Linguaggio verbale: è la parola detta, “parlata”.
Linguaggio non verbale: sono tutti quegli aspetti che caratterizzano il come si parla (il tono della voce, lo
sguardo, la postura, i gesti, le espressioni del viso, la vicinanza…).
Il significato del messaggio viene trasmesso utilizzando contemporaneamente entrambi i canali: quanto più
linguaggio verbale e non verbale sono coerenti fra loro, tanto più il messaggio è chiaro (per esempio se uno
parla con un tono molto forte e aggressivo e mi dice di stare tranquillo, io non capisco bene cosa intende
dire). Il linguaggio verbale è più controllabile consapevolmente, quello non verbale è più spontaneo, più
legato agli aspetti emotivi: è il linguaggio di relazione.
Il contesto è la situazione dove avviene la comunicazione: riguarda sia lo spazio fisico, ma anche il contesto
sociale, temporale, l’episodio, la storia fra le persone, il tipo di relazione, ecc. Il contesto influenza i
significati che vengono attribuiti al messaggio (per esempio: se si ascolta una conversazione registrata, ma
non si conosce niente del contesto, è probabile che si capisca poco della conversazione).
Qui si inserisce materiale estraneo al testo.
(** * minicompiler: lexer, parser, semantic analyzer and IR builder

    A shallow embedding of the four front-end stages of the compiler
    (src/lexer/lexer.cpp, src/parser/parser.cpp,
    src/semantic/semantic_analyzer.cpp, src/ir/ir_builder.cpp) together
    with the data they exchange (tokens, AST, IR), followed by the
    properties of the specification that were checked against them.

    Conventions of the embedding:
    - a C++ [int] is a [Z]; arithmetic that the program performs on [int]
      counters ([line_], [column_], [labelCounter_], [tempCounter_]) is
      written without wrap-around, since signed overflow is undefined and
      needs more than 2^31 characters or AST nodes to be reached;
    - [std::string] is [string], [std::vector] is [list],
      [std::unordered_map<std::string, V>] is [gmap string V];
    - a [std::unique_ptr] that may be null is an [option];
    - [std::cerr] is a list of the lines written so far;
    - objects held through [std::shared_ptr] and mutated in place (basic
      blocks) live in an explicit store and are named by their index. *)

From Stdlib Require Import ZArith String Ascii List Lia DecimalString DecimalZ.
From stdpp Require Import gmap strings list.

Local Open Scope string_scope.
Local Open Scope list_scope.

(** ** common/token.h *)

Module TokenType.
Inductive t : Set :=
| INT | FLOAT | IF | ELSE | WHILE | RETURN | VOID
| IDENTIFIER | INTEGER_LITERAL | FLOAT_LITERAL | STRING_LITERAL
| PLUS | MINUS | MULTIPLY | DIVIDE | MODULO | ASSIGN
| EQUAL | NOT_EQUAL | LESS | LESS_EQUAL | GREATER | GREATER_EQUAL
| AND | OR | NOT
| SEMICOLON | COMMA | LEFT_PAREN | RIGHT_PAREN | LEFT_BRACE | RIGHT_BRACE
| LEFT_BRACKET | RIGHT_BRACKET
| END_OF_FILE | UNKNOWN.

#[global] Instance eq_dec : EqDecision t.
Proof. solve_decision. Defined.
End TokenType.

Record SourceLocation : Set := mkLoc { line : Z; column : Z }.

#[global] Instance SourceLocation_eq_dec : EqDecision SourceLocation.
Proof. solve_decision. Defined.

Record Token : Set := mkToken {
  type_ : TokenType.t;
  lexeme_ : string;
  location_ : SourceLocation
}.

#[global] Instance Token_eq_dec : EqDecision Token.
Proof. solve_decision. Defined.

(** [std::to_string] on an integer: its decimal numeral. *)
Definition to_string (z : Z) : string := NilZero.string_of_int (Z.to_int z).

(** ** lexer/lexer.h, lexer/lexer.cpp

    Characters are [ascii]; [std::isalpha], [std::isdigit] and
    [std::isalnum] are those of the C locale.  The loops of the scanner
    run on a count of the characters that are left, which bounds their
    iterations since each one consumes a character or stops. *)

Module Lexer.

Record t : Set := mk {
  source_ : string;
  start_ : nat;
  current_ : nat;
  line_ : Z;
  column_ : Z;
  tokens_ : list Token;
  cerr : list string
}.

(** [Lexer::Lexer(source)] *)
Definition new (source : string) : t := mk source 0 0 1 1 [] [].

(** The conversion to [int] of a [size_t] expression [column_ - n]: the
    difference modulo 2^32, read as a signed number. *)
Definition to_int (z : Z) : Z := ((z + 2 ^ 31) mod 2 ^ 32 - 2 ^ 31)%Z.

Definition keywords_ (text : string) : option TokenType.t :=
  if decide (text = "int") then Some TokenType.INT
  else if decide (text = "float") then Some TokenType.FLOAT
  else if decide (text = "if") then Some TokenType.IF
  else if decide (text = "else") then Some TokenType.ELSE
  else if decide (text = "while") then Some TokenType.WHILE
  else if decide (text = "return") then Some TokenType.RETURN
  else if decide (text = "void") then Some TokenType.VOID
  else None.

Definition NUL : ascii := "000"%char.
Definition TAB : ascii := "009"%char.
Definition LF : ascii := "010"%char.
Definition CR : ascii := "013"%char.
Definition QUOTE : ascii := "034"%char.

Definition in_range (lo hi c : ascii) : bool :=
  (nat_of_ascii lo <=? nat_of_ascii c)%nat && (nat_of_ascii c <=? nat_of_ascii hi)%nat.

Definition isdigit (c : ascii) : bool := in_range "0" "9" c.
Definition isalpha (c : ascii) : bool := in_range "a" "z" c || in_range "A" "Z" c.
Definition isalnum (c : ascii) : bool := isalpha c || isdigit c.

Definition char_at (s : string) (i : nat) : ascii :=
  match String.get i s with
  | Some c => c
  | None => NUL
  end.

Definition isAtEnd (l : t) : bool := (String.length (source_ l) <=? current_ l)%nat.

Definition advance (l : t) : ascii * t :=
  (char_at (source_ l) (current_ l),
   mk (source_ l) (start_ l) (S (current_ l)) (line_ l) (column_ l + 1)
      (tokens_ l) (cerr l)).

Definition peek (offset : nat) (l : t) : ascii :=
  if (String.length (source_ l) <=? current_ l + offset)%nat then NUL
  else char_at (source_ l) (current_ l + offset).

Definition eqc (c d : ascii) : bool := bool_decide (c = d).

Definition match_ (expected : ascii) (l : t) : bool * t :=
  if isAtEnd l || negb (eqc (char_at (source_ l) (current_ l)) expected) then (false, l)
  else (true, mk (source_ l) (start_ l) (S (current_ l)) (line_ l) (column_ l + 1)
                 (tokens_ l) (cerr l)).

Definition newline (l : t) : t :=
  mk (source_ l) (start_ l) (current_ l) (line_ l + 1) 1 (tokens_ l) (cerr l).

Definition set_start_ (l : t) : t :=
  mk (source_ l) (current_ l) (current_ l) (line_ l) (column_ l) (tokens_ l) (cerr l).

Definition push_token (tok : Token) (l : t) : t :=
  mk (source_ l) (start_ l) (current_ l) (line_ l) (column_ l)
     (tokens_ l ++ [tok]) (cerr l).

Definition error (msg : string) (l : t) : t :=
  mk (source_ l) (start_ l) (current_ l) (line_ l) (column_ l) (tokens_ l)
     (cerr l ++ ["Error at line " +:+ to_string (line_ l) +:+ ", column "
                 +:+ to_string (column_ l) +:+ ": " +:+ msg]).

Definition left (l : t) : nat := String.length (source_ l) - current_ l.

(** [while (peek() != '\n' && !isAtEnd()) advance();] *)
Fixpoint skip_line (fuel : nat) (l : t) : t :=
  match fuel with
  | 0 => l
  | S fuel =>
      if negb (eqc (peek 0 l) LF) && negb (isAtEnd l)
      then skip_line fuel (snd (advance l))
      else l
  end.

(** The loop over the inside of a block comment. *)
Fixpoint skip_block (fuel : nat) (l : t) : t :=
  match fuel with
  | 0 => l
  | S fuel =>
      if negb (isAtEnd l) && negb (eqc (peek 0 l) "*" && eqc (peek 1 l) "/")
      then
        let l := if eqc (peek 0 l) LF then newline l else l in
        skip_block fuel (snd (advance l))
      else l
  end.

Fixpoint skipWhitespace (fuel : nat) (l : t) : t :=
  match fuel with
  | 0 => l
  | S fuel =>
      if isAtEnd l then l
      else
        let c := peek 0 l in
        if eqc c " " || eqc c TAB || eqc c CR then skipWhitespace fuel (snd (advance l))
        else if eqc c LF then skipWhitespace fuel (snd (advance (newline l)))
        else if eqc c "/" then
          if eqc (peek 1 l) "/" then skipWhitespace fuel (skip_line (left l) l)
          else if eqc (peek 1 l) "*" then
            let l := snd (advance (snd (advance l))) in
            let l := skip_block (left l) l in
            let l := if negb (isAtEnd l) then snd (advance (snd (advance l))) else l in
            skipWhitespace fuel l
          else l
        else l
  end.

(** [while (P(peek())) advance();] *)
Fixpoint advance_while (p : ascii -> bool) (fuel : nat) (l : t) : t :=
  match fuel with
  | 0 => l
  | S fuel => if p (peek 0 l) then advance_while p fuel (snd (advance l)) else l
  end.

Definition text_of (l : t) : string :=
  String.substring (start_ l) (current_ l - start_ l) (source_ l).

Definition scanIdentifier (l : t) : Token * t :=
  let l := advance_while (fun c => isalnum c || eqc c "_") (left l) l in
  let text := text_of l in
  let type := match keywords_ text with
              | Some ty => ty
              | None => TokenType.IDENTIFIER
              end in
  (mkToken type text (mkLoc (line_ l) (to_int (column_ l - Z.of_nat (String.length text)))), l).

Definition scanNumber (l : t) : Token * t :=
  let l := advance_while isdigit (left l) l in
  let '(isFloat, l) :=
    if eqc (peek 0 l) "." && isdigit (peek 1 l)
    then (true, advance_while isdigit (left l) (snd (advance l)))
    else (false, l) in
  let text := text_of l in
  let type := if isFloat : bool then TokenType.FLOAT_LITERAL
              else TokenType.INTEGER_LITERAL in
  (mkToken type text (mkLoc (line_ l) (to_int (column_ l - Z.of_nat (String.length text)))), l).

(** The loop of [scanString]. *)
Fixpoint string_body (fuel : nat) (l : t) : t :=
  match fuel with
  | 0 => l
  | S fuel =>
      if negb (eqc (peek 0 l) QUOTE) && negb (isAtEnd l)
      then
        let l := if eqc (peek 0 l) LF then newline l else l in
        string_body fuel (snd (advance l))
      else l
  end.

Definition scanString (l : t) : Token * t :=
  let l := string_body (left l) l in
  if isAtEnd l then
    let l := error "Unterminated string." l in
    (mkToken TokenType.UNKNOWN (text_of l)
       (mkLoc (line_ l) (to_int (column_ l - Z.of_nat (current_ l - start_ l)))), l)
  else
    let l := snd (advance l) in
    let value := String.substring (start_ l + 1) (current_ l - start_ l - 2) (source_ l) in
    (mkToken TokenType.STRING_LITERAL value
       (mkLoc (line_ l) (to_int (column_ l - Z.of_nat (String.length value) - 2))), l).

Definition one (ty : TokenType.t) (lexeme : string) (l : t) : Token * t :=
  (mkToken ty lexeme (mkLoc (line_ l) (column_ l - 1)), l).

(** The two-character operators: [match('=')] and its two outcomes. *)
Definition two (second : ascii) (ty2 : TokenType.t) (lexeme2 : string)
    (ty1 : TokenType.t) (lexeme1 : string) (l : t) : Token * t :=
  let '(matched, l) := match_ second l in
  if matched : bool
  then (mkToken ty2 lexeme2 (mkLoc (line_ l) (column_ l - 2)), l)
  else (mkToken ty1 lexeme1 (mkLoc (line_ l) (column_ l - 1)), l).

Definition scanToken (l : t) : Token * t :=
  let l := skipWhitespace (S (left l)) l in
  if isAtEnd l then (mkToken TokenType.END_OF_FILE "" (mkLoc (line_ l) (column_ l)), l)
  else
    let l := set_start_ l in
    let '(c, l) := advance l in
    if isalpha c || eqc c "_" then scanIdentifier l
    else if isdigit c then scanNumber l
    else if eqc c QUOTE then scanString l
    else if eqc c "(" then one TokenType.LEFT_PAREN "(" l
    else if eqc c ")" then one TokenType.RIGHT_PAREN ")" l
    else if eqc c "{" then one TokenType.LEFT_BRACE "{" l
    else if eqc c "}" then one TokenType.RIGHT_BRACE "}" l
    else if eqc c "[" then one TokenType.LEFT_BRACKET "[" l
    else if eqc c "]" then one TokenType.RIGHT_BRACKET "]" l
    else if eqc c "," then one TokenType.COMMA "," l
    else if eqc c "." then one TokenType.UNKNOWN "." l
    else if eqc c ";" then one TokenType.SEMICOLON ";" l
    else if eqc c "+" then one TokenType.PLUS "+" l
    else if eqc c "-" then one TokenType.MINUS "-" l
    else if eqc c "*" then one TokenType.MULTIPLY "*" l
    else if eqc c "/" then one TokenType.DIVIDE "/" l
    else if eqc c "%" then one TokenType.MODULO "%" l
    else if eqc c "=" then two "=" TokenType.EQUAL "==" TokenType.ASSIGN "=" l
    else if eqc c "!" then two "=" TokenType.NOT_EQUAL "!=" TokenType.NOT "!" l
    else if eqc c "<" then two "=" TokenType.LESS_EQUAL "<=" TokenType.LESS "<" l
    else if eqc c ">" then two "=" TokenType.GREATER_EQUAL ">=" TokenType.GREATER ">" l
    else if eqc c "&" then two "&" TokenType.AND "&&" TokenType.UNKNOWN "&" l
    else if eqc c "|" then two "|" TokenType.OR "||" TokenType.UNKNOWN "|" l
    else one TokenType.UNKNOWN (String c EmptyString) l.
CHE COSA COMUNICHIAMO? I PRINCIPI DELLA COMUNICAZIONE
Quando comunichiamo trasmettiamo non solo un contenuto (cosa diciamo), ma anche un significato (cosa
intendiamo dire o come il messaggio deve essere inteso). Il significato è legato non solo al contenuto del
messaggio, ma anche ad altri aspetti: il codice culturale a cui apparteniamo, le emozioni che sentiamo,
come valutiamo la persona che ci sta di fronte, le intenzioni che abbiamo nei suoi confronti, i nostri bisogni
e le aspettative…. In maniera consapevole o inconsapevole noi trasmettiamo diversi di questi significati nel
nostro messaggio: oltre al contenuto del messaggio, noi comunichiamo dei significati impliciti (messaggio
psicologico). Il messaggio psicologico può essere trasmetto sia attraverso il linguaggio verbale (le parole che
usiamo, come formuliamo il contenuto), sia a livello non verbale (atteggiamento, tono di voce…). Chi riceve
il messaggio non coglie tanto il contenuto, ma il messaggio psicologico (significato implicito) e ne attribuisce
a sua volta diversi significati.
Quanto più il contenuto esplicito (quello che dico) è coerente con il significato implicito (quello che
realmente penso o sento) , tanto più la comunicazione è efficace.
Ci sono due principi importanti che riguardano la comunicazione:
1. E’ impossibile non comunicare: la comunicazione è relazione, in ogni interazione tra due o più persone,
le persone comunicano qualcosa. Non è necessaria l’intenzionalità di trasmettere un messaggio, si
comunica comunque qualcosa.
2. Esistono due aspetti della comunicazione: il contenuto (cosa dico) e la relazione (come lo dico). La
relazione connota maggiormente il messaggio rispetto al contenuto. Il contenuto è più facilmente
controllabile consapevolmente; il cosa dico è più spontaneo, ha più a che fare con la sfera emotiva e
con alcune caratteristiche proprie della persona in quella situazione.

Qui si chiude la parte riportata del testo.